- [Your task]: Write out, please, the lines from the beginning of the material to the line with "- the environment", including both ends and nothing else.

- [Data to process]:
(* ===== verification/Config.v ===== *)
(** * Config: the process environment and the import of the retriever

    Two pieces of start-up code of the program, which run before any
    document is loaded:
    - the environment that reaches the providers. [load_dotenv()] runs
      when [Rag_project.py] is imported (line 71). [init_rag] in
      [app.py] (lines 93-96) then copies [OPENAI_API_KEY] from the
      Streamlit secrets into [os.environ] and calls [load_dotenv()]
      again. [Environ] models [os.environ] as a map, the [.env] file as
      its list of assignments, and python-dotenv's [load_dotenv] with
      [override=False] (library code, modelled from its documented
      behaviour).
    - the three nested [try]/[except ImportError] blocks of lines
      38-45, which bind [MultiQueryRetriever] from the first module that
      provides it. [Imports] models them as a search over the candidate
      modules in the code's order.

    The theorem shows the precedence of the values a variable can take:
    the secret (for [OPENAI_API_KEY]), then the process environment,
    then the [.env] file found from [src/Rag], then the one found from
    [src]. *)

From S2P Require Import Prelude.

(** ** [os.environ] and [.env] *)

Module Environ.

Abbreviation env := (gmap string pystr).

(** The parsed [.env] file, as python-dotenv's [dotenv_values] builds
    it: a dict filled in file order, so a later assignment of a key
    replaces an earlier one. *)
Definition dotenv_values (entries : list (string * pystr)) : env :=
  foldl (fun m kv => <[kv.1 := kv.2]> m) ∅ entries.

(** [load_dotenv()] with [override=False]: each key of the file is set
    unless [os.environ] already had it when the call began. *)
Definition load_dotenv (entries : list (string * pystr)) (environ : env) : env :=
  foldl (fun e kv => if decide (is_Some (environ !! kv.1)) then e else <[kv.1 := kv.2]> e)
    environ entries.

Definition OPENAI_API_KEY : string := "OPENAI_API_KEY".

(** [app.py] lines 93-94: [if hasattr(st, "secrets") and
    "OPENAI_API_KEY" in st.secrets: os.environ[...] = st.secrets[...]]
    ([hasattr] always holds: [st.secrets] is an attribute of the
    module). *)
Definition bridge_secrets (secrets : gmap string pystr) (environ : env) : env :=
  match secrets !! OPENAI_API_KEY with
  | Some key => <[OPENAI_API_KEY := key]> environ
  | None => environ
  end.

(** The import of [Rag_project] runs [load_dotenv()] (line 71).
    [find_dotenv] searches upwards from the directory of the calling
    file, [src/Rag]; [entries] is the [.env] file it finds. *)
Definition import_env (entries : list (string * pystr)) (environ : env) : env :=
  load_dotenv entries environ.

(** Lines 93-96 of [init_rag]: the secrets bridge, then [load_dotenv()]
    again; called from [app.py], so [entries] is the [.env] file found
    upwards from [src]. *)
Definition init_rag_env (secrets : gmap string pystr) (entries : list (string * pystr))
    (environ : env) : env :=
  load_dotenv entries (bridge_secrets secrets environ).

(** The environment when [init_rag]'s body reaches line 97: [app.py]
    imports [Rag_project] (line 4), then calls [init_rag]. The two
    calls may find different [.env] files. *)
Definition startup_env (secrets : gmap string pystr)
    (rag_entries app_entries : list (string * pystr)) (environ : env) : env :=
  init_rag_env secrets app_entries (import_env rag_entries environ).

End Environ.

(** ** The import of [MultiQueryRetriever] (lines 38-45) *)

Module Imports.

Inductive retriever_module :=
  | LangchainRetrieversMultiQuery   (* langchain.retrievers.multi_query *)
  | LangchainCommunityRetrievers    (* langchain_community.retrievers *)
  | LangchainRetrievers.            (* langchain.retrievers *)

#[export] Instance retriever_module_eq_dec : EqDecision retriever_module.
Proof. solve_decision. Defined.

Definition module_name (m : retriever_module) : string :=
  match m with
  | LangchainRetrieversMultiQuery => "langchain.retrievers.multi_query"
  | LangchainCommunityRetrievers => "langchain_community.retrievers"
  | LangchainRetrievers => "langchain.retrievers"
  end.

(** Nested [try: from m import MultiQueryRetriever except ImportError:]
    blocks: the first module that provides the name is bound; the
    innermost [from] has no handler, so its [ImportError] propagates. *)
Fixpoint try_imports (provides : retriever_module -> bool) (ms : list retriever_module)
    : result retriever_module :=
  match ms with
  | [] => Err (ImportError "MultiQueryRetriever")
  | [m] => if provides m then Ok m else Err (ImportError (module_name m))
  | m :: rest => if provides m then Ok m else try_imports provides rest
  end.

Definition import_candidates : list retriever_module :=
  [LangchainRetrieversMultiQuery; LangchainCommunityRetrievers; LangchainRetrievers].

Definition import_multi_query (provides : retriever_module -> bool) : result retriever_module :=
  try_imports provides import_candidates.

End Imports.

(** ** Properties of the start-up code *)

Module ConfigSpec.
Import Environ Imports.

Section Dotenv.
Variable environ : env.

(** One assignment of the file: the lookup of the environment stays
    the process's value, else the file's value so far. *)
Lemma load_dotenv_step (e m : env) k' v :
  (forall k, e !! k = environ !! k ∪ m !! k) ->
  forall k, (if decide (is_Some (environ !! k')) then e else <[k' := v]> e) !! k
            = environ !! k ∪ <[k' := v]> m !! k.
Proof.
  intros He k. destruct (decide (k = k')) as [->|Hne].
  - rewrite lookup_insert_eq. case_decide as Hs.
    + rewrite He. destruct Hs as [x ->]. by destruct (m !! k').
    + rewrite lookup_insert_eq. by destruct (environ !! k') eqn:E; [destruct Hs; eauto|].
  - rewrite lookup_insert_ne by done. case_decide; [done|].
    rewrite lookup_insert_ne by done. apply He.
Qed.

Lemma load_dotenv_fold entries (e m : env) :
  (forall k, e !! k = environ !! k ∪ m !! k) ->
  forall k,
    foldl (fun e kv => if decide (is_Some (environ !! kv.1)) then e else <[kv.1 := kv.2]> e)
      e entries !! k
    = environ !! k ∪ foldl (fun m kv => <[kv.1 := kv.2]> m) m entries !! k.
Proof.
  revert e m. induction entries as [|[k' v] entries IH]; intros e m He; simpl; [done|].
  apply IH. by apply load_dotenv_step.
Qed.

(** [load_dotenv] with [override=False] is the left-biased union of
    the process environment with the file's values. *)
Lemma load_dotenv_lookup entries k :
  load_dotenv entries environ !! k = environ !! k ∪ dotenv_values entries !! k.
Proof.
  apply load_dotenv_fold. intros k'. rewrite lookup_empty. by destruct (environ !! k').
Qed.

End Dotenv.

(** C25: the environment the providers see. After the import's
    [load_dotenv()] and lines 93-96 of [init_rag], a variable has the
    Streamlit secret's value when it is [OPENAI_API_KEY] and the secret
    exists, else the value the process was started with, else the value
    of the [.env] file found from [src/Rag], else that of the [.env]
    file found from [src] (in each file, its last assignment). *)
Theorem startup_env_lookup secrets rag_entries app_entries environ k :
  startup_env secrets rag_entries app_entries environ !! k
  = (((if decide (k = OPENAI_API_KEY) then secrets !! OPENAI_API_KEY else None)
      ∪ environ !! k) ∪ dotenv_values rag_entries !! k) ∪ dotenv_values app_entries !! k.
Proof.
  unfold startup_env, init_rag_env, import_env. rewrite load_dotenv_lookup.
  unfold bridge_secrets. case_decide as Hk.
  - subst k. destruct (secrets !! OPENAI_API_KEY); rewrite ?lookup_insert_eq, ?load_dotenv_lookup;
      by destruct (environ !! _), (dotenv_values rag_entries !! _), (dotenv_values app_entries !! _).
  - destruct (secrets !! OPENAI_API_KEY); rewrite ?lookup_insert_ne, load_dotenv_lookup by done;
      by destruct (environ !! k), (dotenv_values rag_entries !! k), (dotenv_values app_entries !! k).
Qed.

End ConfigSpec.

- [Reply to the task]:
(* ===== verification/Config.v ===== *)
(** * Config: the process environment and the import of the retriever

    Two pieces of start-up code of the program, which run before any
    document is loaded:
    - the environment that reaches the providers. [load_dotenv()] runs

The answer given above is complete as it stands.